VIVA! Communications has been teaming with Sydney hearing clinic, Comfort Hearing Aids, to encourage the community to undertake complementary hearing tests this week as part of Hearing Awareness Week (August 26-31, 2013).

Hearing Awareness Week aims to highlight the risks associated with long-term exposure to excessive noise, often in the workplace, and to address the level of unmanaged hearing loss that has made it a National Health Priority.

When it comes to hearing health, Australia is faring poorly.

  • One-in-six or 3.5 million Australians are hearing impaired, deaf or have an ear disorder.
  • Over half the population aged between 60 and 70 have some form of hearing loss. This increases to more than 70 per cent of those over 70and 80 per cent of those over 80 years of age.
  • Men have a higher incidence of hearing loss than women, particularly older men, mainly due to noise exposure in the workplace and during war service.
  • Only one-in-five people with a hearing impairment actually wear a hearing aid.

Our public heath campaign has driven many Sydneysiders to undergo a free hearing check courtesy of Comfort Hearing Aids after their team took to the airwaves and to the streets of Marrickville and Petersham this week to spruik the importance of hearing health.

Audiologist Kim Lai from Comfort Hearing Aids at Petersham RSL offering free hearing checks to the community

Susan Helfand, senior audiologist at Comfort Hearing Aids, participated in 2SM talkback radio program, Talk Tonight with Graeme Gilbert for 1.20 hours on Tuesday, August 27 to discuss Hearing Awareness Week and answer listener queries regarding potential diagnoses, treatment and important hearing aid device information.

“The chat with Graeme was terrific.
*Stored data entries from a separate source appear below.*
Lemma filter_keeps (f : Z -> bool) s : Forall P s -> Forall P (filter f s).
Proof.
  rewrite !Forall_forall. intros H x Hx. apply filter_In in Hx. apply H, Hx.
Qed.

Lemma drop_underscores_keeps s : forall prev t,
  drop_underscores prev s = Some t -> Forall P s -> Forall P t.
Proof.
  induction s as [|c r IH]; intros prev t E H; simpl in E.
  - destruct (prev =? 0x5F); [discriminate|]. injection E as <-. constructor.
  - inversion H as [|? ? Hc Hr]; subst.
    destruct (c =? 0x5F).
    + destruct (is_ascii_digit prev); [|discriminate]. eapply IH; eauto.
    + destruct ((prev =? 0x5F) && negb (is_ascii_digit c)); [discriminate|].
      destruct (drop_underscores c r) as [t'|] eqn:E'; [|discriminate].
      injection E as <-. constructor; [exact Hc|]. eapply IH; eauto.
Qed.

End Keep.

Lemma normalize_char_minus c : normalize_char c = minus -> c = minus.
Proof.
  unfold normalize_char, minus, in_range.
  destruct (Z.leb_spec 0x06F0 c), (Z.leb_spec c 0x06F9); simpl; lia.
Qed.

Lemma convert_no_minus s :
  no_minus s -> no_minus (convert_persian_digits_to_english s).
Proof.
  rewrite convert_is_map. unfold no_minus. rewrite !Forall_forall.
  intros H x Hx. apply in_map_iff in Hx. destruct Hx as (c & <- & Hc).
  intros E. apply (H c Hc). now apply normalize_char_minus.
Qed.

Lemma lower_char_minus c : In minus (lower_char c) -> c = minus.
Proof.
  unfold lower_char, minus, in_range.
  destruct (Z.leb_spec 0x41 c), (Z.leb_spec c 0x5A),
    (Z.leb_spec 0xC0 c), (Z.leb_spec c 0xDE), (Z.eqb_spec c 0xD7),
    (Z.eqb_spec c 0x130), (Z.eqb_spec c 0x212A), (Z.eqb_spec c 0x212B);
    simpl; intros Hin; repeat (destruct Hin as [Hin|Hin]; try lia); try lia.
Qed.

Lemma lower_no_minus s : no_minus s -> no_minus (lower s).
Proof.
  unfold no_minus, lower. rewrite !Forall_forall.
  intros H x Hx. apply in_flat_map in Hx. destruct Hx as (c & Hc & Hx).
  intros ->. apply (H c Hc). now apply lower_char_minus.
Qed.

Lemma decimal_in_range zeros c d :
  decimal_in zeros c = Some d -> 0 <= d <= 9.
Proof.
  induction zeros as [|z rest IH]; simpl; [discriminate|].
  destruct (in_range z (z + 9) c) eqn:E; [|exact IH].
  apply in_range_iff in E. intros [= <-]. lia.
Qed.

Lemma number_char_minus c : number_char c = minus -> c = minus.
Proof.
  unfold number_char, minus.
  destruct (Z.ltb_spec c 127); [auto|].
  destruct (isspace c); [lia|].
  unfold todecimal. destruct (decimal_in decimal_zeros c) as [d|] eqn:E; [|lia].
  apply decimal_in_range in E. lia.
Qed.

Lemma number_text_no_minus s :
  no_minus s -> no_minus (strip_by is_blank (map number_char s)).
Proof.
  intros H. apply strip_by_keeps. unfold no_minus in *.
  rewrite Forall_forall in *. intros x Hx. apply in_map_iff in Hx.
  destruct Hx as (c & <- & Hc). intros E. apply (H c Hc).
  now apply number_char_minus.
Qed.

Lemma take_sign_no_minus t : no_minus t -> fst (take_sign t) = false.
Proof.
  destruct t as [|c r]; [reflexivity|]. intros H. inversion H; subst.
  unfold take_sign, minus in *.
  destruct (Z.eqb_spec c 0x2D); [contradiction|].
  destruct (c =? 0x2B); reflexivity.
Qed.

(** *** The conversions on a text without a minus sign *)

Lemma float_not_negative s x :
  no_minus s -> float s = Ok x -> not_negative x.
Proof.
  intros H. apply number_text_no_minus in H. unfold float.
  destruct (drop_underscores 0 _) as [t|] eqn:E; [|discriminate].
  pose proof (drop_underscores_keeps _ _ _ _ E H) as Ht.
  pose proof (take_sign_no_minus t Ht) as Hs.
  destruct (take_sign t) as [neg body]. cbn [fst] in Hs. subst neg.
  destruct (_ || _); [intros [= <-]; reflexivity|].
  destruct (str_eqb _ _); [intros [= <-]; exact I|].
  destruct (parse_decimal body) as [[m e]|]; [|discriminate].
  intros [= <-]. apply float_of_decimal_not_negative.
Qed.

Lemma digits_value_nonneg ds :
  forallb is_ascii_digit ds = true -> 0 <= digits_value ds.
Proof.
  unfold digits_value.
  assert (G : forall acc, 0 <= acc -> forallb is_ascii_digit ds = true ->
              0 <= fold_left (fun a c => a * 10 + (c - 0x30)) ds acc).
  { induction ds as [|c r IH]; simpl; intros acc Ha Hd; [exact Ha|].
    apply andb_true_iff in Hd. destruct Hd as [Hc Hr].
    apply ascii_digit_inv in Hc. apply IH; [lia|exact Hr]. }
  apply G. lia.
Qed.

Lemma int_not_negative s n : no_minus s -> int s = Ok n -> 0 <= n.
Proof.
  intros H. apply number_text_no_minus in H. unfold int.
  pose proof (take_sign_no_minus _ H) as Hs.
  destruct (take_sign _) as [neg body]. cbn [fst] in Hs. subst neg.
  destruct (drop_underscores 0 body) as [ds|]; [|discriminate].
  destruct ds as [|c r]; [discriminate|].
  destruct (forallb is_ascii_digit (c :: r)) eqn:F; [|discriminate].
  cbn [negb]. destruct (_ <? _)%nat; [discriminate|].
  intros [= <-]. now apply digits_value_nonneg.
Qed.

(** [float()] fails with [ValueError] only. *)
Lemma float_raises s e : float s = Raise e -> e = ValueError.
Proof.
  unfold float. destruct (drop_underscores 0 _); [|now intros [= <-]].
  destruct (take_sign _) as [neg body].
  destruct (_ || _); [discriminate|]. destruct (str_eqb _ _); [discriminate|].
  destruct (parse_decimal body) as [[m x]|]; [discriminate|now intros [= <-]].
Qed.

End TextFacts.

Module CountClaims.
Import Py Utils Notions RuntimeFacts NumeralFacts FloatFacts TextFacts.

(** *** [parse_installs] *)

(** C2, at the inputs where the code departs from it: a thousand token with
    no numeral beside it, or with text that is no numeral, makes
    [parse_installs] raise [ValueError] where the claim and the docstring
    promise 0; the inputs without such a token behave as claimed. *)
Theorem C2_thousand_token_without_numeral_raises :
  parse_installs (Some (utf8 "هزار")) = Raise ValueError /\
  parse_installs (Some (utf8 "بیش از ۵۰۰ هزار")) = Raise ValueError /\
  parse_installs (Some (utf8 "k")) = Raise ValueError /\
  parse_installs (Some (utf8 "10k installs")) = Raise ValueError /\
  parse_installs (Some (utf8 "abc")) = Ok 0 /\
  parse_installs None = Ok 0.
Proof. repeat split; vm_compute; reflexivity. Qed.

(** *** [parse_size] *)

Lemma contains_first a p s : contains (a :: p) s = true -> In a s.
Proof.
  induction s as [|c r IH]; [discriminate|].
  cbn [contains startswith]. rewrite orb_true_iff, andb_true_iff, Z.eqb_eq.
  intros [[-> _]|H]; [now left|right; auto].
Qed.

Lemma lower_has_no_capital_M s : ~ In 0x4D (lower s).
Proof.
  unfold lower. rewrite in_flat_map. intros (c & _ & H). revert H.
  unfold lower_char, in_range.
  destruct (Z.leb_spec 0x41 c), (Z.leb_spec c 0x5A),
    (Z.leb_spec 0xC0 c), (Z.leb_spec c 0xDE), (Z.eqb_spec c 0xD7),
    (Z.eqb_spec c 0x130), (Z.eqb_spec c 0x212A), (Z.eqb_spec c 0x212B);
    simpl; intros Hin; repeat (destruct Hin as [Hin|Hin]; try lia); try lia.
Qed.

(** The test for the unit [MB] is made on lowercased text and never
    succeeds. *)
Lemma MB_is_never_found s : contains (utf8 "MB") (lower s) = false.
Proof.
  destruct (contains (utf8 "MB") (lower s)) eqn:E; [|reflexivity].
  exfalso. apply (lower_has_no_capital_M s).
  change (utf8 "MB") with [0x4D; 0x42] in E. now apply contains_first in E.
Qed.

(** C3, at the input where the code departs from it: the size with the unit
    [MB] comes out as 0 where the claim gives 48, because the text is
    lowercased before [MB] is looked for, so that the unit is never found
    and stripped; the same number without the unit, or with the Persian
    unit, is truncated to 48, and the other two examples are as claimed. *)
Theorem C3_MB_unit_is_not_stripped :
  parse_size (Some (utf8 "48.7MB")) = Ok 0 /\
  (forall s, contains (utf8 "MB") (lower s) = false) /\
  parse_size (Some (utf8 "48.7")) = Ok 48 /\
  parse_size (Some (utf8 "48.7 مگابایت")) = Ok 48 /\
  parse_size (Some (utf8 "۲۱۵ مگابایت")) = Ok 215 /\
  parse_size (Some (utf8 "")) = Ok 0.
Proof.
  split; [vm_compute; reflexivity|].
  split; [exact MB_is_never_found|].
  repeat split; vm_compute; reflexivity.
Qed.

(** *** Both *)

Lemma installs_text_no_minus s :
  no_minus s ->
  no_minus (lower (strip (replace (utf8 "+") []
                            (convert_persian_digits_to_english s)))).
Proof.
  intros H. apply lower_no_minus, strip_by_keeps, remove_keeps;
    [discriminate|]. now apply convert_no_minus.
Qed.
(** * Node-Maw: version comparison, store clients with bounded retry, and the
      unified facade

    A shallow embedding of the TypeScript sources

      - [types.ts]             ([compareVersions], the error classes),
      - [app-store-client.ts]  ([AppStoreClient]),
      - [play-store-client.ts] ([PlayStoreClient]),
      - [index.ts]             ([NodeMaw], the facade),

    followed by the properties of the written specification that concern
    them.  Strings are sequences of 8-bit code units; numbers that the code
    only ever uses as integers are in [Z]; configuration objects are records
    whose optional properties are [option] fields; the [headers] dictionary
    is a finite map. *)

From Stdlib Require Import ZArith Lia List Bool Ascii String DecimalString.
From stdpp Require Import gmap strings.

Local Open Scope string_scope.
Local Open Scope Z_scope.

(** ** JavaScript primitives used by the sources *)

Module JS.

(** *** Characters and strings *)

Definition is_digit (c : ascii) : bool :=
  let n := nat_of_ascii c in (48 <=? n)%nat && (n <=? 57)%nat.

Definition is_letter (c : ascii) : bool :=
  let n := nat_of_ascii c in
  ((65 <=? n)%nat && (n <=? 90)%nat) || ((97 <=? n)%nat && (n <=? 122)%nat).
(** * Polling evaluation engine of [src/evaluation/llm_evaluation.py]

    A shallow embedding of the judge adapters, the API-key resolution, the
    test-case normalisation and the batched multi-judge ("polling")
    evaluation loop, followed by the properties of the written
    specification that concern them.

    Conventions of the embedding.
    - A Python call that may raise is a function into [result]; [Err e]
      is the raised exception, and sequencing stops at the first one.
    - Scores and costs are IEEE doubles in the source.  They are idealised
      here as exact rationals ([Qc]); [nan], which numpy returns for the
      mean of an empty array, is kept as a separate value.
    - [math.ceil (n / b)] is read as the exact integer ceiling (the two
      agree for every list length below 2^53).
    - What lives outside the file (the deepeval [evaluate] driver, the HTTP
      clients of the judge back ends, the process environment) is a
      parameter of the section that uses it. *)

From Stdlib Require Import QArith Qcanon Qround Lqa.
From stdpp Require Import gmap strings list fin_maps numbers.

Close Scope Q_scope.
Close Scope Qc_scope.
Local Open Scope string_scope.

(** ** Exceptions and the error monad *)

Inductive PyError :=
  | TypeError (msg : string)
  | ValueError (msg : string)
  | KeyError (key : string)
  | IndexError
  | AttributeError (attr : string)
  | ZeroDivisionError
  | NotImplementedError (msg : string)
  | UpstreamError (msg : string).

Inductive result (A : Type) :=
  | Ok (a : A)
  | Err (e : PyError).
Arguments Ok {A} a.
Arguments Err {A} e.

Definition rbind {A B} (x : result A) (k : A -> result B) : result B :=
  match x with
  | Ok a => k a
  | Err e => Err e
  end.

Notation "'do' x <- e ; k" := (rbind e (fun x => k))
  (at level 10, x name, e at level 100, k at level 200).

Fixpoint rmap {A B} (f : A -> result B) (l : list A) : result (list B) :=
  match l with
  | [] => Ok []
  | a :: l' => do b <- f a; do bs <- rmap f l'; Ok (b :: bs)
  end.

(** ** Data model *)

(** An Evaluation Input: deepeval's [LLMTestCase], restricted to the three
    fields this file reads and writes. *)
Record LLMTestCase := {
  tc_input : string;
  tc_actual_output : string;
  tc_retrieval_context : list string
}.

(** Values that occur in the mapping records handed to the engine. *)
Inductive PyVal :=
  | VNone
  | VBool (b : bool)
  | VInt (z : Z)
  | VStr (s : string)
  | VStrList (l : list string).

(** One element of the [test_cases] argument as the caller may pass it. *)
Inductive TestCaseInput :=
  | InTestCase (tc : LLMTestCase)
  | InDict (data : gmap string PyVal)
  | InOther (v : PyVal).

(** The three adapter classes; only their [model] attribute matters to the
    engine. *)
Record CustomCohere := { cohere_model : string; cohere_api_key : string }.
Record CustomAnthropic := { anthropic_model : string; anthropic_api_key : string }.
Record CustomAzureOpenAI := { azure_model : string }.

Inductive DeepEvalBaseLLM :=
  | Cohere (c : CustomCohere)
  | Anthropic (a : CustomAnthropic)
  | AzureOpenAI (z : CustomAzureOpenAI).

Definition get_model_name (llm : DeepEvalBaseLLM) : string :=
  match llm with
  | Cohere c => cohere_model c
  | Anthropic a => anthropic_model a
  | AzureOpenAI z => azure_model z
  end.

(** A judge: [str | DeepEvalBaseLLM]. *)
Inductive Model :=
  | Named (name : string)
  | Custom (llm : DeepEvalBaseLLM).

(** [model if isinstance(model, str) else model.model] *)
Definition model_name (model : Model) : string :=
  match model with
  | Named name => name
  | Custom llm => get_model_name llm
  end.

(** The value travelling through the [threshhold] parameter: a float by
    annotation, the [show_eval_progress] boolean at the polling call site. *)
Inductive Threshold :=
  | ThFloat (q : Qc)
  | ThBool (b : bool).

(** Argument values of the metric constructor call. *)
Inductive PyArg :=
  | ArgModel (m : Model)
  | ArgThreshold (t : Threshold).

(** ** Keyword-argument binding

    [bind_keywords params kwargs] binds a call made with keyword arguments
    only against a parameter list ([None]: no default).  An unknown keyword
    and a missing argument are both a [TypeError]. *)

Fixpoint assoc {V} (k : string) (l : list (string * V)) : option V :=
  match l with
  | [] => None
  | (k', v) :: l' => if String.eqb k k' then Some v else assoc k l'
  end.

Fixpoint unexpected_keyword {V D} (params : list (string * D))
    (kwargs : list (string * V)) : option string :=
  match kwargs with
  | [] => None
  | (k, _) :: kwargs' =>
      match assoc k params with
      | Some _ => unexpected_keyword params kwargs'
      | None => Some k
      end
  end.

Fixpoint bind_params {V} (params : list (string * option V))
    (kwargs : list (string * V)) : result (list (string * V)) :=
  match params with
  | [] => Ok []
  | (p, dflt) :: params' =>
      match assoc p kwargs, dflt with
      | Some v, _ | None, Some v =>
          do rest <- bind_params params' kwargs; Ok ((p, v) :: rest)
      | None, None =>
          Err (TypeError ("missing 1 required positional argument: " ++ p))
      end
  end.

Definition bind_keywords {V} (params : list (string * option V))
    (kwargs : list (string * V)) : result (list (string * V)) :=
  match unexpected_keyword params kwargs with
  | Some k => Err (TypeError ("got an unexpected keyword argument " ++ k))
  | None => bind_params params kwargs
  end.

(** ** Test cases and their normalisation *)

(** Modelled from the spec: the constructor of deepeval's [LLMTestCase],
    which the source imports.  The data model gives an Evaluation
    Input exactly the fields [input : text], [actual_output : text] and
    [retrieval_context : ordered sequence of text]; a keyword call that
    lacks one of them, carries another keyword, or passes a value of
    another type raises. *)
Definition LLMTestCase_new (data : gmap string PyVal) : result LLMTestCase :=
  match data !! "input", data !! "actual_output", data !! "retrieval_context" with
  | Some (VStr i), Some (VStr o), Some (VStrList c) =>
      if decide (delete "input" (delete "actual_output"
                   (delete "retrieval_context" data)) = ∅)
      then Ok {| tc_input := i; tc_actual_output := o; tc_retrieval_context := c |}
      else Err (TypeError "got an unexpected keyword argument")
  | _, _, _ => Err (TypeError "missing or ill-typed argument")
  end.

(** The mapping record that carries the fields of a test case. *)
Definition to_record (tc : LLMTestCase) : gmap string PyVal :=
  <["input" := VStr (tc_input tc)]>
    (<["actual_output" := VStr (tc_actual_output tc)]>
      (<["retrieval_context" := VStrList (tc_retrieval_context tc)]> ∅)).

Definition test_case_message : string :=
  "Test cases must be a list of LLMTestCase objects or a list of dictionaries containing the keys: ['input', 'actual_output', 'retrieval_context']".

(** [isinstance(test_case, LLMTestCase)] *)
Definition is_test_case (x : TestCaseInput) : bool :=
  match x with InTestCase _ => true | _ => false end.

(** The elements of a list on which [is_test_case] holds throughout. *)
Fixpoint as_test_cases (l : list TestCaseInput) : list LLMTestCase :=
  match l with
  | [] => []
  | InTestCase tc :: l' => tc :: as_test_cases l'
  | _ :: l' => as_test_cases l'
  end.

(** The constructor applied to an unpacked element; unpacking anything
    but a mapping is a [TypeError]. *)
Definition build_test_case (x : TestCaseInput) : result LLMTestCase :=
  match x with
  | InDict data => LLMTestCase_new data
  | _ => Err (TypeError "argument after ** must be a mapping")
  end.

Definition _check_test_case_types (test_cases : list TestCaseInput)
    : result (list LLMTestCase) :=
  if forallb is_test_case test_cases then Ok (as_test_cases test_cases)
  else
    match test_cases with
    | InDict _ :: _ =>
        match rmap build_test_case test_cases with
        | Ok tcs => Ok tcs
        | Err _ => Err (ValueError test_case_message)
        end
    | _ => Err (ValueError test_case_message)
    end.

(** ** The engine object *)

Record PollingEvaluation := { batch_size : Z }.

Definition batch_size_message : string := "Batch size must be greater than 1".

(** [PollingEvaluation.__init__] *)
Definition PollingEvaluation_init (batch_size : Z) : result PollingEvaluation :=
  if (batch_size <=? 1)%Z then Err (ValueError batch_size_message)
  else Ok {| batch_size := batch_size |}.

(** ** Batching *)

(** A slice bound as Python normalises it against a length. *)
Definition slice_bound (len k : Z) : Z :=
  if (k <? 0)%Z then Z.max 0 (k + len) else Z.min k len.

(** [l[lo:hi]] *)
Definition py_slice {A} (l : list A) (lo hi : Z) : list A :=
  let len := Z.of_nat (length l) in
  let lo' := slice_bound len lo in
  let hi' := slice_bound len hi in
  take (Z.to_nat (hi' - lo')) (drop (Z.to_nat lo') l).

(** [ceil(n / b)], the ceiling of the true quotient. *)
Definition ceil_div (n b : Z) : result Z :=
  if (b =? 0)%Z then Err ZeroDivisionError else Ok (- ((- n) / b))%Z.

(** [ceil(len(test_cases) / self.batch_size)] *)
Definition num_batches (self : PollingEvaluation) (test_cases : list LLMTestCase)
    : result Z :=
  ceil_div (Z.of_nat (length test_cases)) (batch_size self).

(** [test_cases[i * self.batch_size : (i + 1) * self.batch_size]] *)
Definition batch_at (self : PollingEvaluation) (test_cases : list LLMTestCase)
    (i : nat) : list LLMTestCase :=
  py_slice test_cases (Z.of_nat i * batch_size self)
                      ((Z.of_nat i + 1) * batch_size self).

(** [range(n)] *)
Definition py_range (n : Z) : list nat := seq 0 (Z.to_nat n).

(** The batches the outer loop of [polling_evaluation] forms, in order. *)
Definition batches (self : PollingEvaluation) (test_cases : list LLMTestCase)
    : result (list (list LLMTestCase)) :=
  do nb <- num_batches self test_cases;
  Ok (map (batch_at self test_cases) (py_range nb)).

(** ** Numbers: the fragment of numpy the engine uses *)

Inductive npfloat :=
  | Num (q : Qc)
  | NaN.

Definition Qc_sum (l : list Qc) : Qc := foldr Qcplus (Q2Qc 0) l.
(** ** Q1 *)





(** ** Counting values *)

Section Counting.
Variable argsort : list Z → list nat.
Hypothesis argsort_ok : argsort_spec argsort.

End Counting.




(** ** Q4 *)




(** ** The store *)

Lemma run_ret {A} (a : A) (h : store) : (mret a : M A) h = Ok (a, h).
Proof. done. Qed.

Lemma run_lift_bind {A B} (r : result A) (f : A → M B) (h : store) :
  (lift r ≫= f) h = match r with Ok a => f a h | Raise e => Raise e end.
Proof. by destruct r. Qed.

Lemma run_alloc_bind {B} (v : DataFrame) (f : nat → M B) (h : store) :
  (alloc v ≫= f) h = f (length h) (h ++ [v]).
Proof. done. Qed.

Lemma run_deref_bind {B} (l : nat) (v : DataFrame) (f : DataFrame → M B) (h : store) :
  h !! l = Some v → (deref l ≫= f) h = f v h.
Proof. intros H. unfold mbind, M_bind, deref. by rewrite H. Qed.

Lemma run_modify_bind {B} (l : nat) (v : DataFrame) (g : DataFrame → result DataFrame)
    (f : unit → M B) (h : store) :
  h !! l = Some v →
  (modify l g ≫= f) h
  = match g v with Ok v' => f () (<[l := v']> h) | Raise e => Raise e end.
Proof. intros H. unfold mbind, M_bind, modify. rewrite H. by destruct (g v). Qed.

Lemma run_bind_assoc {A B C} (m : M A) (f : A → M B) (g : B → M C) (h : store) :
  ((m ≫= f) ≫= g) h = (m ≫= (λ a, f a ≫= g)) h.
Proof.
  unfold mbind, M_bind. destruct (m h) as [[a h']|e]; [|done]. done.
Qed.
(** * Terrain navigation-display rendering core of the local API

    A shallow embedding of the terrain map handler
    ([terrain/processing/maphandler.ts]), of the A32NX navigation-display
    colorizer kernel ([a32nxRenderNavigationDisplay] and its helpers) and of
    the local elevation-map kernel ([createLocalElevationMap]).

    Number model.  A JavaScript [number] is modelled by an exact rational
    ([Q]); comparisons are the boolean tests on [Q], [Math.floor] is
    [Qfloor] and [Math.round] is [Qfloor (x + 1/2)].  The three
    transcendental calls of the sources ([Math.atan], [Math.sqrt],
    [Math.acos]) are taken in the real numbers.  Rounding error of the
    floating-point operations is not part of the model, and neither are
    the infinities and NaN of a division by zero ([x / 0] is [0] in [Q]):
    the sources divide by the size of a tile, by the height of the
    display and, behind a test, by a positive distance or a positive
    total frequency.  The one [NaN] of the model is the number of an
    object that a launch hands to a kernel parameter. *)

From Stdlib Require Import QArith Qround Qminmax ZArith List Bool String.
From Stdlib Require Import Reals Ratan Qreals Factorial.
From Stdlib Require Import Lia Lra Lqa.
Import ListNotations.

(** [lra] decides linear arithmetic over the rationals, [rlra] over the
    real numbers. *)
Ltac rlra := Lra.lra.
(** ** The claims about [create_batches] *)

Lemma utf8_dump_batches (st : fs) (dir : pystr) :
  forallb encodable (readable_chunks st dir) = true ->
  batches_dump utf8_dump st dir.
Proof.
  intros Hall b Hb. unfold utf8_dump.
  assert (Hlist : encodable (JArr b) = true).
  { cbn [encodable]. apply forallb_forall. intros c Hc.
    exact (proj1 (forallb_forall _ _) Hall c (Hb c Hc)). }
  rewrite Hlist. reflexivity.
Qed.

Example max_batch_chars_default : MAX_BATCH_CHARS = 32000%Z.
Proof. reflexivity. Qed.

Example example_batches :
  match create_batches utf8_dump example_fs (u "chunks") 6 with
  | Ok (n, st) => Some (n, batch_files st 4)
  | Raise _ => None
  end
  = Some (3%Z,
          [ Some (Parsed (JArr [example_chunk "aaaa"]));
            Some (Parsed (JArr [example_chunk "bbbbbbbb"]));
            Some (Parsed (JArr [example_chunk "cc"]));
            None ]).
Proof. vm_compute. reflexivity. Qed.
In particular, I was happy to have dispelled some of the misinformation out there about hearing aid devices,” Ms Helfand said.

Ms Helfand also spoke on local Marrickville radio station Skid Row and her free hearing check message was also published in local newspapers, online and via social media.

She said she was encouraged by the public response and interest in learning more about the importance of hearing health.

“Many people ranging from seniors experiencing tinnitus symptoms, to middle-aged men who have trouble hearing, possibly due to their noisy work environment, have since booked appointments with us,” said Ms Helfand.

Comfort Hearing Aids – a family-run business servicing the Marrickville community for more than 20 years – focuses on providing the hearing impaired with correct hearing aid devices and supporting patients and their families to better understand hearing loss.

Established by renowned ear, nose and throat (ENT) surgeon, Dr Stanley Stylis, who continues to work and consult in the business, the practice is an accredited provider for the Office of Hearing Services – the government program which supplies hearing aids to all pensioners.

 “For many years, hearing has been put on the backburner. Studies have shown most people wait, on average, almost 10 years too long before seeking professional help for hearing problems,” Ms Helfand said.

 “Hearing impairment is really the poor relative of visual problems in the attention it receives for our general health and wellbeing.”